BEGIN Data for review

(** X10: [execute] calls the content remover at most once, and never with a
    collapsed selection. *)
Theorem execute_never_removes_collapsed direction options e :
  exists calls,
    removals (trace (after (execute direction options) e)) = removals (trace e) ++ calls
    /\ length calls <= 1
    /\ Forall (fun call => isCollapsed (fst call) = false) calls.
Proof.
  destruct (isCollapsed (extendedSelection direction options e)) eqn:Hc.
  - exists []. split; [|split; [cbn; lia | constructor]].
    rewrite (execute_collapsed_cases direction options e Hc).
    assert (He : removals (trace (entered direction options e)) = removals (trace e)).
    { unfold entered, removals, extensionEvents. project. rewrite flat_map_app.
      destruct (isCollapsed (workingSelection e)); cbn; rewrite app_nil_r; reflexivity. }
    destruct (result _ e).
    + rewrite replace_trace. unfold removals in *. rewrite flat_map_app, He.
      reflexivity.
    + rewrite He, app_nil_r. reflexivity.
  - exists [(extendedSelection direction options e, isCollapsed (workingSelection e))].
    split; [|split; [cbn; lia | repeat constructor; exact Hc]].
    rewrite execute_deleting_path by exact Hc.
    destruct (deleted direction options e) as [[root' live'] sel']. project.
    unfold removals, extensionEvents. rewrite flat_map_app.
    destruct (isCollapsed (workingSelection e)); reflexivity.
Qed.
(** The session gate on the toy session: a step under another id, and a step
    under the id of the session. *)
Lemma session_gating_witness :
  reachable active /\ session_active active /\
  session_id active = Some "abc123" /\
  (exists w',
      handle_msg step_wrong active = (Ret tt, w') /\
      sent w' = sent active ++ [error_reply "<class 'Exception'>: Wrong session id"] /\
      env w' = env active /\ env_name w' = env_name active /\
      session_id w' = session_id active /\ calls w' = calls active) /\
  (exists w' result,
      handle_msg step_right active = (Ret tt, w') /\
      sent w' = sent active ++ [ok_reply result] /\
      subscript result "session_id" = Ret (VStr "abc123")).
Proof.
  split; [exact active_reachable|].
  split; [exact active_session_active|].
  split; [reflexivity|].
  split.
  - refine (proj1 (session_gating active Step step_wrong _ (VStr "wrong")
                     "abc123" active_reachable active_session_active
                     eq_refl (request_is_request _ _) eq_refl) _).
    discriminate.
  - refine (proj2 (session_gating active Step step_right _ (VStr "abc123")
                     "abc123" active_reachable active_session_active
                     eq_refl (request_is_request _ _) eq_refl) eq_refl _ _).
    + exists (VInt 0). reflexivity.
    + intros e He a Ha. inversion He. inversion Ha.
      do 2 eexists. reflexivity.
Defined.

END Data for review

__Exercise__: After locating the line holding "removals (trace (after" above, output exactly that line and every line after it through the line holding "sent w' = sent active ++ [ok_reply". Include nothing else.

__Response__:
    removals (trace (after (execute direction options) e)) = removals (trace e) ++ calls
    /\ length calls <= 1
    /\ Forall (fun call => isCollapsed (fst call) = false) calls.
Proof.
  destruct (isCollapsed (extendedSelection direction options e)) eqn:Hc.
  - exists []. split; [|split; [cbn; lia | constructor]].
    rewrite (execute_collapsed_cases direction options e Hc).
    assert (He : removals (trace (entered direction options e)) = removals (trace e)).
    { unfold entered, removals, extensionEvents. project. rewrite flat_map_app.
      destruct (isCollapsed (workingSelection e)); cbn; rewrite app_nil_r; reflexivity. }
    destruct (result _ e).
    + rewrite replace_trace. unfold removals in *. rewrite flat_map_app, He.
      reflexivity.
    + rewrite He, app_nil_r. reflexivity.
  - exists [(extendedSelection direction options e, isCollapsed (workingSelection e))].
    split; [|split; [cbn; lia | repeat constructor; exact Hc]].
    rewrite execute_deleting_path by exact Hc.
    destruct (deleted direction options e) as [[root' live'] sel']. project.
    unfold removals, extensionEvents. rewrite flat_map_app.
    destruct (isCollapsed (workingSelection e)); reflexivity.
Qed.
(** The session gate on the toy session: a step under another id, and a step
    under the id of the session. *)
Lemma session_gating_witness :
  reachable active /\ session_active active /\
  session_id active = Some "abc123" /\
  (exists w',
      handle_msg step_wrong active = (Ret tt, w') /\
      sent w' = sent active ++ [error_reply "<class 'Exception'>: Wrong session id"] /\
      env w' = env active /\ env_name w' = env_name active /\
      session_id w' = session_id active /\ calls w' = calls active) /\
  (exists w' result,
      handle_msg step_right active = (Ret tt, w') /\
      sent w' = sent active ++ [ok_reply result] /\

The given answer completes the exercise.